I surely have more compassion on a giving spouse over one who is too busy, rejects too much, is harsh, plays silent treatment games..
But all of us have seen the fallout of others in our lives, haven't we...or still have enough empathy (hopefully) imaging being in THAT situation.. It's similar to feeling a Priest should never counsel a married couple or a woman, maybe a NUN, a single Aunt who's giving advice to her niece struggling with her children, reading to pull her hair out....

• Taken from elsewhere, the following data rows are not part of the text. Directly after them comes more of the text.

Lemma within_mono L M d v : limits_le L M → within L d v → within M d v.
Proof.
  intros (_ & H1 & H2 & H3).
  induction 1 as [d l Hd Hl _ IH|d l Hd Hl _ IHk _ IHv|d b Hd Hb|d t Hd Ht|d tag v Hd _ IH|d s Hd].
  - apply within_array; [lia|lia|auto].
  - apply within_map; [lia|lia|eauto|eauto].
  - apply within_bytes; lia.
  - apply within_text; lia.
  - apply within_tag; [lia|auto].
  - apply within_other. lia.
Qed.

Lemma limits_le_trans L M K : limits_le L M → limits_le M K → limits_le L K.
Proof. unfold limits_le. lia. Qed.

Lemma verify_definite_length_cbor_Ok l :
  slice_ok l → verify_definite_length_cbor l = Ok tt ↔ cbor_stream l.
Proof. intros H. unfold verify_definite_length_cbor. by apply verify_loop_Ok. Qed.

(** ** Fuel *)

Lemma scan_times_ext f g n l : (∀ l, f l = g l) → scan_times f n l = scan_times g n l.
Proof. intros H. revert l. induction n as [|n IH]; intros l; simpl; [done|]. rewrite H. by destruct (g l). Qed.

(** Past the depth bound the body returns before it recurses. *)
Lemma scan_item_fuel depth l : ∀ fuel fuel',
  depth ≤ 33 → (N.to_nat (34 - depth) ≤ fuel)%nat → (N.to_nat (34 - depth) ≤ fuel')%nat →
  scan_item fuel depth l = scan_item fuel' depth l.
Proof.
  remember (N.to_nat (34 - depth)) as k eqn:Hk. revert depth l Hk.
  induction k as [|k IH]; intros depth l Hk fuel fuel' Hd Hf Hf'; [lia|].
  destruct fuel as [|fuel]; [lia|]. destruct fuel' as [|fuel']; [lia|]. cbn [scan_item].
  destruct (N.ltb_spec 32 depth) as [?|Hlt]; [done|].
  assert (∀ l, scan_item fuel (depth + 1) l = scan_item fuel' (depth + 1) l) as Hrec.
  { intros l'. apply IH; lia. }
  destruct (scan_header l) as [[[major val] l1]|]; [|done].
  destruct major as [|p]; [done|].
  repeat (destruct p as [p|p|]; try done); rewrite ?(scan_times_ext _ _ _ _ Hrec), ?Hrec; done.
Qed.

Lemma verify_loop_fuel l : ∀ fuel,
  (length l ≤ fuel)%nat → verify_loop fuel l = verify_definite_length_cbor l.
Proof.
  unfold verify_definite_length_cbor.
  assert (∀ k l, (length l ≤ k)%nat → ∀ fuel, (length l ≤ fuel)%nat → verify_loop fuel l = verify_loop k l) as H.
  { clear l. induction k as [|k IH]; intros l Hk fuel Hf.
    { destruct l; [|simpl in Hk; lia]. by destruct fuel. }
    destruct l as [|b l]; [by destruct fuel|]. destruct fuel as [|fuel]; [simpl in Hf; lia|].
    cbn [verify_loop]. destruct (scan_single_cbor_item (b :: l)) as [r|] eqn:E; [|done].
    apply scan_single_sound in E as (a & Hl & Ha). apply cbor_item_nonempty in Ha.
    rewrite Hl, length_app in Hk, Hf. apply IH; lia. }
  intros fuel Hf. by apply H.
Qed.

(** [verify_definite_length_cbor] on a prefix it accepts goes on with the rest. *)
Lemma verify_app a b :
  slice_ok (a ++ b) → verify_definite_length_cbor a = Ok tt →
  verify_definite_length_cbor (a ++ b) = verify_definite_length_cbor b.
Proof.
  intros Hs Ha. assert (slice_ok a) as Hsa by (unfold slice_ok in *; rewrite blen_app in Hs; lia).
  apply (verify_definite_length_cbor_Ok a Hsa) in Ha. clear Hsa.
  induction Ha as [|x l Hx Hl IH]; [done|]. rewrite <- app_assoc in Hs |- *.
  assert (slice_ok (l ++ b)) as Hs' by (unfold slice_ok in *; rewrite blen_app in Hs; lia).
  rewrite <- (IH Hs'). pose proof (cbor_item_nonempty _ _ Hx) as Hne.
  rewrite <- (verify_loop_fuel (l ++ b) (pred (length (x ++ l ++ b)))) by (rewrite !length_app; lia).
  unfold verify_definite_length_cbor. pose proof (scan_single_complete _ _ Hx Hs) as E.
  destruct x as [|c x]; [simpl in Hne; lia|]. change ((c :: x) ++ l ++ b) with (c :: (x ++ l ++ b)) in *.
  cbn [length verify_loop pred]. by rewrite E.
Qed.

(** ** Properties *)

(** C30. What [from_canonical_cbor] accepts: it returns [x] exactly when the input is
    no longer than the limit, the bytes are a sequence of definite-length items nested
    at most 32 deep, the first reading gives a value all of whose containers, strings
    and nesting are within the limits, and the second reading gives [x]. *)
Theorem from_canonical_cbor_correct `{C : Cbor T} (l : bytes) (limits : DecoderLimits) (x : T)
    (Hs : slice_ok l) :
  from_canonical_cbor l limits = Ok x ↔
    blen l ≤ max_input_bytes limits ∧ cbor_stream l ∧
    (∃ v, cbor_read_value l = Some v ∧ within limits 0 v) ∧ cbor_read l = Some x.
Proof.
  unfold from_canonical_cbor. destruct (N.ltb_spec (max_input_bytes limits) (blen l)) as [Hl|Hl].
  { split; [done|]. lia. }
  pose proof (verify_definite_length_cbor_Ok l Hs) as Hv.
  destruct (verify_definite_length_cbor l) as [[]|] eqn:E; [|split; [done|]; intros (_ & Hc & _); by apply Hv in Hc].
  simpl. destruct (cbor_read_value l) as [v|] eqn:Er; simpl; [|split; [done|naive_solver]].
  pose proof (validate_within limits v 0) as Hw.
  destruct (validate_cbor_value v 0 limits) as [[]|]; simpl;
    [|split; [done|]; intros (_ & _ & (v' & [= ->] & Hv') & _); by apply Hw in Hv'].
  destruct (cbor_read l) as [y|]; simpl; naive_solver.
Qed.

(** The four limit sets form a chain, and widening the limits loses nothing: what
    is decoded as a control record is decoded, with the same result, under the
    default, record and manifest limits. *)
Theorem limits_monotone `{C : Cbor T} (l : bytes) (L M : DecoderLimits) (x : T)
    (HLM : limits_le L M) (Hx : from_canonical_cbor l L = Ok x) :
  from_canonical_cbor l M = Ok x ∧
  limits_le LIMITS_CONTROL LIMITS_DEFAULT ∧ limits_le LIMITS_DEFAULT LIMITS_RECORD ∧
  limits_le LIMITS_RECORD LIMITS_MANIFEST.
Proof.
  split; [|repeat split; vm_compute; discriminate].
  revert Hx. unfold from_canonical_cbor.
  destruct (N.ltb_spec (max_input_bytes L) (blen l)) as [?|Hl]; [done|].
  assert ((max_input_bytes M <? blen l) = false) as -> by (apply N.ltb_ge; destruct HLM; lia).
  destruct (verify_definite_length_cbor l) as [[]|]; [|done]. simpl.
  destruct (cbor_read_value l) as [v|]; [|done]. simpl.
  destruct (validate_cbor_value v 0 L) as [[]|] eqn:Ev; [|done]. simpl.
  apply validate_within, (within_mono _ _ _ _ HLM), validate_within in Ev as ->. done.
Qed.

I don't feel everyone who hasn't experienced has nothing to offer though.... if they're sincerely trying to put themselves in the others shoes , that is..but yeah.. it can be misplaced..
How I would relate to that myself would be.. when others who always get pregnant VERY easily.. would try to tell me to relax -when I/we couldn't conceive.. I wanted to (mentally) punch some of them in the face..
I found it very frustrating.. they did not understand ...those were Pat answers...ya know...it wasn't this simple anyway.. turns out it was a medical thing, so no amount of relaxing was going to help me.. I needed to go under "the Knife"..
Those who encouraged me to seek help, get an Infertility work up...that was my answer.
If we can relate in small ways.. even if we didn't walk that particular journey ourselves..stay away from pat answers obviously... this has to help some ...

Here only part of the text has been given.